I returned to the computer to re-calibrate the model based on what I learned. It turned out that the error was not as bad as I feared. I estimated that the 50 Ω tap could be found 3 to 5 meters lower. I split the difference and used the available tower girt about 3.5 meters lower (~60' above ground).

I built an extendible arm to suspend the gamma wire from the tap point. A length of angle steel and an ABS pipe are joined with hose clamps. The outer end of the ABS pipe is notched to hold the wire in place. The bolt that connects the arm to the tower doubles as the electrical bond to the tower. The end of the wire is a tinned loop that fits on the bolt and minimizes galvanic corrosion when sandwiched within the galvanized hardware.

Minimal acrobatics are required to adjust the telescoping arm. To change the distance I disconnect the wire on the ground, loosen the hose clamps and slide the pipe to its new position. A retractable steel tape measure can be extended out to the end of the pipe to set the wire separation.

The separation between the gamma wire and tower was not constant. The wire was farther at the bottom than at the top. Although this is not ordinarily discussed in the literature there is no reason for the two to be exactly parallel. All that does is improve predictability. The effect of the angled wire is that of a parallel wire with a separation between those of the top and bottom.

The reasons for the non-parallel wire were to avoid more tower acrobatics and because the radial hub is not easily moved. I only moved the radial hub, along with all 8 radials, when the antenna was approaching completion. The general layout of the antenna base is shown in the photo below.

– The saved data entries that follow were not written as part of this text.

(** * ra-data-json-server (OData flavour): the data provider of
    [packages/ra-data-json-server/src/index.ts]

    The file embeds the identifier normaliser ([idFuncSingle], [idFunc]),
    the filter compiler ([getOdataFilter]) and the nine operation handlers
    of the default export, over a small model of the JavaScript values
    they touch: a store of mutable objects and arrays, property reads and
    strict-mode property writes, and promises settled by the injected
    transport. *)

From Stdlib Require Import ZArith String Ascii List Bool Lia.
From Stdlib Require Import Sorting.Sorted Sorting.Permutation.
From Stdlib Require Import DecimalString DecimalPos.
From stdpp Require Import base gmap list strings sorting.

Open Scope string_scope.
Open Scope list_scope.
Open Scope Z_scope.

(** ** Values and the store *)

(** Objects live in a store and values refer to them by location, so
    that two names for one object see each other's writes. *)
Definition loc := nat.

(** Numbers are the integer-valued IEEE doubles (identifiers, page
    numbers, lengths), with [NaN] and the two infinities beside them.
    [VNum n] stands for the double nearest to the integer [n], as a
    numeric literal does; what the program computes is a double itself.
    Fractions are not modelled, nor is the sign of zero. *)
Inductive value :=
| VUndef
| VNull
| VBool (b : bool)
| VNum (n : Z)
| VStr (s : string)
| VRef (l : loc)
| VNaN
| VInf (negative : bool).

(** The own enumerable string-keyed properties of an object, in the
    order [for ... in], object spread and [Object.keys] visit them. *)
Definition props := list (string * value).

(** An ordinary object, or an array: its elements and the named
    properties it may carry besides them. *)
Inductive object :=
| HObj (ps : props)
| HArr (es : list value) (ps : props).

Abbreviation heap := (gmap loc object).

(** ** Property lists *)

Fixpoint prop_get (k : string) (ps : props) : option value :=
  match ps with
  | [] => None
  | (k', v) :: ps' => if String.eqb k k' then Some v else prop_get k ps'
  end.

(** [o[k] = v] on own data properties: an existing key keeps its place,
    a new key goes last. *)
Fixpoint prop_set (k : string) (v : value) (ps : props) : props :=
  match ps with
  | [] => [(k, v)]
  | (k', v') :: ps' =>
      if String.eqb k k' then (k, v) :: ps' else (k', v') :: prop_set k v ps'
  end.

(** [delete o[k]]. *)
Fixpoint prop_del (k : string) (ps : props) : props :=
  match ps with
  | [] => []
  | (k', v') :: ps' =>
      if String.eqb k k' then prop_del k ps' else (k', v') :: prop_del k ps'
  end.

(** ** Property access on values

    The handlers read the properties [Id], [value] and [length] and write
    and delete [id]; none of them is an array index, so the elements of an
    array are reached only through [length], [map] and [sort]. [None] is a
    thrown [TypeError]. *)

(** [v.k] *)
Definition Get (h : heap) (v : value) (k : string) : option value :=
  match v with
  | VUndef | VNull => None
  | VBool _ | VNum _ | VNaN | VInf _ => Some VUndef
  | VStr s =>
      Some (if String.eqb k "length"
            then VNum (Z.of_nat (String.length s)) else VUndef)
  | VRef l =>
      match h !! l with
      | Some (HObj ps) => Some (default VUndef (prop_get k ps))
      | Some (HArr es ps) =>
          Some (if String.eqb k "length"
                then VNum (Z.of_nat (length es))
                else default VUndef (prop_get k ps))
      | None => None
      end
  end.
Lemma set_rank_keys (n idx rank : nat) (doc doc' : addr) (ranks : doc_ranks) :
  doc' ∈ (set_rank n idx rank doc ranks).*1 ↔ doc' = doc ∨ doc' ∈ ranks.*1.
Proof.
  induction ranks as [| [d rs] rest IH]; simpl.
  - rewrite list_elem_of_singleton. rewrite elem_of_nil. naive_solver.
  - case_decide as Heq; simpl; rewrite !elem_of_cons; [naive_solver |].
    rewrite IH. naive_solver.
Qed.

Lemma set_rank_NoDup (n idx rank : nat) (doc : addr) (ranks : doc_ranks) :
  NoDup ranks.*1 → NoDup (set_rank n idx rank doc ranks).*1.
Proof.
  induction ranks as [| [d rs] rest IH]; simpl; intros Hnodup.
  - apply NoDup_singleton.
  - case_decide as Heq; simpl; [done |].
    apply NoDup_cons in Hnodup as [Hnotin Hnodup].
    apply NoDup_cons. split; [| by apply IH].
    rewrite set_rank_keys. naive_solver.
Qed.

Lemma set_rank_ranks_of (n idx rank : nat) (doc doc' : addr) (ranks : doc_ranks) :
  ranks_of doc' (set_rank n idx rank doc ranks)
  = if decide (doc' = doc)
    then Some (<[idx := Some rank]> (default (replicate n None) (ranks_of doc ranks)))
    else ranks_of doc' ranks.
Proof.
  induction ranks as [| [d rs] rest IH]; simpl.
  - by repeat case_decide; simplify_eq.
  - destruct (decide (d = doc)) as [-> | Hne]; simpl.
    + by repeat case_decide; simplify_eq.
    + rewrite IH. by repeat case_decide; simplify_eq.
Qed.

Lemma all_None_replicate (doc : addr) (done : list (list (addr * R))) :
  Forall (λ results, rank_in doc results = None) done →
  rank_in doc <$> done = replicate (length done) None.
Proof.
  induction 1 as [| results done Hnone _ IH]; csimpl; [done |]. by rewrite Hnone, IH.
Qed.

Lemma insert_middle {A} (l1 l2 : list A) (x y : A) (i : nat) :
  i = length l1 → <[i := y]> (l1 ++ x :: l2) = l1 ++ y :: l2.
Proof. intros ->. rewrite insert_app_r_alt by lia. by rewrite Nat.sub_diag. Qed.

Lemma set_rank_row (n : nat) (done : list (list (addr * R))) (pre : list (addr * R))
    (d : addr) (score : R) (ranks : doc_ranks) :
  (length done < n)%nat →
  row_state n done pre ranks →
  row_state n done (pre ++ [(d, score)]) (set_rank n (length done) (S (length pre)) d ranks).
Proof.
  intros Hlt [Hnodup Hranks]. split; [by apply set_rank_NoDup |].
  intros doc. rewrite set_rank_ranks_of.
  assert (Hsnoc : rank_in doc (pre ++ [(d, score)])
                  = if decide (d = doc) then Some (S (length pre)) else rank_in doc pre).
  { unfold rank_in. by rewrite (rank_from_snoc doc d score pre 0). }
  rewrite Hsnoc. clear Hsnoc.
  destruct (decide (doc = d)) as [-> | Hne].
  - rewrite !(decide_True (P := d = d)) by done.
    rewrite decide_False by naive_solver.
    f_equal. rewrite Hranks.
    case_decide as Hnone; simpl.
    + destruct Hnone as [Hnone _]. rewrite (all_None_replicate _ _ Hnone).
      replace n with (length done + S (n - S (length done)))%nat at 1 by lia.
      rewrite replicate_add. simpl.
      apply insert_middle. by rewrite length_replicate.
    + apply insert_middle. by rewrite length_fmap.
  - rewrite (decide_False (P := d = doc)) by done. apply Hranks.
Qed.

Lemma record_results_row (n : nat) (done : list (list (addr * R))) (post : list (addr * R)) :
  (length done < n)%nat →
  ∀ pre ranks,
    row_state n done pre ranks →
    row_state n done (pre ++ post) (record_results n (length done) (length pre) post ranks).
Proof.
  intros Hlt. induction post as [| [d score] post IH]; intros pre ranks Hrow; simpl.
  - by rewrite app_nil_r.
  - replace (pre ++ (d, score) :: post) with ((pre ++ [(d, score)]) ++ post)
      by by rewrite <- app_assoc.
    replace (S (length pre)) with (length (pre ++ [(d, score)])) at 1
      by (rewrite length_app; simpl; lia).
    apply IH. by apply set_rank_row.
Qed.

Lemma table_row (n : nat) (done : list (list (addr * R))) (ranks : doc_ranks) :
  (length done < n)%nat → table_state n done ranks → row_state n done [] ranks.
Proof.
  intros Hlt [Hnodup Hranks]. split; [done |]. intros doc. rewrite Hranks.
  replace (n - length done)%nat with (S (n - S (length done))) by lia.
  simpl. repeat case_decide; naive_solver.
Qed.

Lemma row_table (n : nat) (done : list (list (addr * R))) (results : list (addr * R))
    (ranks : doc_ranks) :
  row_state n done results ranks → table_state n (done ++ [results]) ranks.
Proof.
  intros [Hnodup Hranks]. split; [done |]. intros doc. rewrite Hranks.
  rewrite length_app, fmap_app, <- app_assoc. simpl.
  replace (n - (length done + 1))%nat with (n - S (length done))%nat by lia.
  destruct (decide (Forall (λ results, rank_in doc results = None) done
                    ∧ rank_in doc results = None)) as [[Hdone Hlast] | Hsome];
    destruct (decide (Forall (λ results, rank_in doc results = None) (done ++ [results])))
      as [Hall | Hnotall]; try done.
  - destruct Hnotall. apply Forall_app. split; [done |]. by apply Forall_singleton.
  - destruct Hsome. apply Forall_app in Hall as [Hdone Hlast].
    split; [done |]. by rewrite Forall_singleton in Hlast.
Qed.

Lemma record_all_table (n : nat) (rest : list (list (addr * R))) :
  ∀ done ranks,
    (length done + length rest <= n)%nat →
    table_state n done ranks →
    table_state n (done ++ rest) (record_all n (length done) rest ranks).
Proof.
  induction rest as [| results rest IH]; intros done ranks Hlen Htable; simpl.
  - by rewrite app_nil_r.
  - simpl in Hlen.
    replace (done ++ results :: rest) with ((done ++ [results]) ++ rest)
      by by rewrite <- app_assoc.
    replace (S (length done)) with (length (done ++ [results]))
      by (rewrite length_app; simpl; lia).
    apply IH; [rewrite length_app; simpl; lia |].
    apply row_table.
    apply (record_results_row n done results ltac:(lia) [] ranks).
    apply table_row; [lia | done].
Qed.

(** The table that the two loops of [search] leave behind. *)
Lemma doc_ranks_table (all_results : list (list (addr * R))) :
  table_state (length all_results) all_results
              (record_all (length all_results) 0 all_results []).
Proof.
  apply (record_all_table (length all_results) all_results [] []); [simpl; lia |].
  split; [constructor |]. by intros doc.
Qed.

Lemma sum_foldr (l : list R) : sum l = foldr Rplus 0 l.
Proof.
  unfold sum. assert (Hgen : ∀ a, foldl Rplus a l = a + foldr Rplus 0 l).
  { induction l as [| x l IH]; intros a; simpl; [lra |]. rewrite IH. lra. }
  rewrite Hgen. lra.
Qed.

Lemma calc_rrf_score_spec (k_rrf : Z) (ranks : list (option nat)) :
  calc_rrf_score k_rrf ranks = foldr Rplus 0 (rrf_term k_rrf <$> ranks).
Proof.
  unfold calc_rrf_score. rewrite sum_foldr.
  induction ranks as [| [r|] ranks IH]; csimpl; [done | | ].
  - by rewrite IH.
  - rewrite IH. lra.
Qed.

Lemma rrf_term_bounds (k_rrf : Z) (doc : addr) (results : list (addr * R)) :
  (0 ≤ k_rrf)%Z →
  0 <= rrf_term k_rrf (rank_in doc results) <= 1 / (IZR k_rrf + 1)
  ∧ (rank_in doc results ≠ None → 0 < rrf_term k_rrf (rank_in doc results)).
Proof.
  intros Hk%IZR_le. simpl in Hk.
  assert (Hone : 0 < 1 / (IZR k_rrf + 1)) by (apply Rdiv_lt_0_compat; lra).
  destruct (rank_in doc results) as [r|] eqn:Hrank; simpl; [| split; [lra | done]].
  apply rank_from_positive in Hrank. apply lt_INR in Hrank. simpl in Hrank.
  assert (Hr : 1 <= INR r).
  { destruct r; [simpl in Hrank; lra |]. rewrite S_INR. pose proof (pos_INR r). lra. }
  assert (Hpos : 0 < 1 / (IZR k_rrf + INR r)) by (apply Rdiv_lt_0_compat; lra).
  split; [| done]. split; [lra |].
  unfold Rdiv. rewrite !Rmult_1_l. apply Rinv_le_contravar; lra.
Qed.

Lemma rrf_score_bounds (k_rrf : Z) (all_results : list (list (addr * R))) (doc : addr) :
  (0 ≤ k_rrf)%Z →
  0 <= rrf_score k_rrf all_results doc <= INR (length all_results) / (IZR k_rrf + 1)
  ∧ (¬ Forall (λ results, rank_in doc results = None) all_results →
     0 < rrf_score k_rrf all_results doc).
Proof.
  intros Hk. unfold rrf_score.
  induction all_results as [| results rest IH]; cbn [fmap list_fmap foldr length].
  - split; [unfold Rdiv; simpl; rewrite Rmult_0_l; lra |]. intros H. destruct H. constructor.
  - destruct IH as [[Hlow Hhigh] Hpos].
    destruct (rrf_term_bounds k_rrf doc results Hk) as [[Hlow' Hhigh'] Hpos'].
    split.
    + split; [lra |]. rewrite S_INR. unfold Rdiv in *. lra.
    + intros Hsome.
      destruct (decide (rank_in doc results = None)) as [Hnone | Hfound].
      * assert (0 < foldr Rplus 0 ((λ results0, rrf_term k_rrf (rank_in doc results0)) <$> rest)).
        { apply Hpos. intros Hall. destruct Hsome. by constructor. }
        lra.
      * specialize (Hpos' Hfound). lra.
Qed.

Lemma rrf_score_all_first (k_rrf : Z) (all_results : list (list (addr * R))) (doc : addr) :
  Forall (λ results, rank_in doc results = Some 1%nat) all_results →
  rrf_score k_rrf all_results doc = INR (length all_results) / (IZR k_rrf + 1).
Proof.
  unfold rrf_score.
  induction 1 as [| results rest Hfirst _ IH]; cbn [fmap list_fmap foldr length].
  - unfold Rdiv. simpl. by rewrite Rmult_0_l.
  - rewrite IH, Hfirst, S_INR. unfold rrf_term. simpl. unfold Rdiv. lra.
Qed.

Lemma search_all_spec (indexes indexes' : list index) (q : query) (k : Z)
    (all_results : list (list (addr * R))) :
  search_all indexes q k = (Ok all_results, indexes') →
  Forall2 (λ ix results,
             fst (@index_search _ (index_ops ix) (index_state ix) q k) = Ok results)
          indexes all_results.
Proof.
  revert indexes' all_results.
  induction indexes as [| ix rest IH]; intros indexes' all_results; simpl.
  - intros [= <- <-]. constructor.
  - destruct (index_search (index_state ix) q k) as [[results|e] st] eqn:Hix;
      [| by intros [=]].
    destruct (search_all rest q k) as [[others|e] rest'] eqn:Hrest; [| by intros [=]].
    intros [= <- <-]. constructor; [by rewrite Hix |]. by eapply IH.
Qed.

Lemma scored_documents_keys (all_results : list (list (addr * R))) (k_rrf : Z) :
  (scored_documents all_results k_rrf).*1
  = (record_all (length all_results) 0 all_results []).*1.
Proof.
  unfold scored_documents. rewrite <- list_fmap_compose.
  apply list_fmap_ext. by intros i [doc ranks].
Qed.

Lemma scored_documents_spec (all_results : list (list (addr * R))) (k_rrf : Z) :
  NoDup (scored_documents all_results k_rrf).*1
  ∧ (∀ doc, doc ∈ (scored_documents all_results k_rrf).*1
            ↔ ∃ results, results ∈ all_results ∧ doc ∈ results.*1)
  ∧ (∀ doc score, (doc, score) ∈ scored_documents all_results k_rrf →
                  score = rrf_score k_rrf all_results doc).
Proof.
  destruct (doc_ranks_table all_results) as [Hnodup Hranks].
  rewrite scored_documents_keys. split; [done |]. split.
  - intros doc. split.
    + intros Hin. destruct (ranks_of doc (record_all (length all_results) 0 all_results []))
        eqn:Hr; [| by apply ranks_of_None in Hr].
      rewrite Hranks in Hr. case_decide as Hall; [done |].
      apply not_Forall_Exists in Hall; [| apply _].
      apply Exists_exists in Hall as (results & Hres & Hrank).
      exists results. split; [done |].
      destruct (decide (doc ∈ results.*1)) as [| Hnotin]; [done |].
      destruct Hrank. by apply rank_from_None.
    + intros (results & Hres & Hdoc).
      destruct (decide (doc ∈ (record_all (length all_results) 0 all_results []).*1))
        as [| Hnotin]; [done |].
      apply ranks_of_None in Hnotin. rewrite Hranks in Hnotin.
      case_decide as Hall; [| done].
      rewrite Forall_forall in Hall. specialize (Hall results Hres).
      by apply rank_from_None in Hall.
  - intros doc score Hin. unfold scored_documents in Hin.
    apply list_elem_of_fmap in Hin as ([doc' ranks] & [= -> ->] & Hin).
    apply (ranks_of_elem _ _ _ Hnodup) in Hin.
    rewrite Hranks in Hin. case_decide; [done |]. injection Hin as <-.
    rewrite Nat.sub_diag, app_nil_r. rewrite calc_rrf_score_spec.
    unfold rrf_score. by rewrite <- list_fmap_compose.
Qed.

Pictured are the final positions of the components, after all the experiments and final adjustment. A wood stake has a wood platform for the plastic container with the gamma capacitor and an insulator for the gamma wire.  This keeps the capacitor and feed point off the ground and safe from snow, puddles and even small animals.

This is a high voltage point so beware of the presence of incidental conductors. Insulated wire is recommended for the vertical gamma rod (above the capacitor). A wire snakes along the ground between the tower lightning ground rod and the radial hub (ABS pipe next to the stake) to prevent the high loss of a return path via the soil. A short length of RG213 runs from the main Heliax transmission line to the feed point adjacent to the capacitor. The Heliax is buried in a trench along with all the other transmission lines and control cables.

It is important to check for continuity between the gamma wire and the tower ground. Despite the many splice bolts between tower sections it is possible for paint to insulate tower sections. A friend in the business once explained that the metal ridges I found on several of my used commercial tower sections are evidence of the tower having been the radiator of an AM broadcast station. After installation all the legs at each section splice are spot welded to ensure continuity and no resistance loss due to high RF currents.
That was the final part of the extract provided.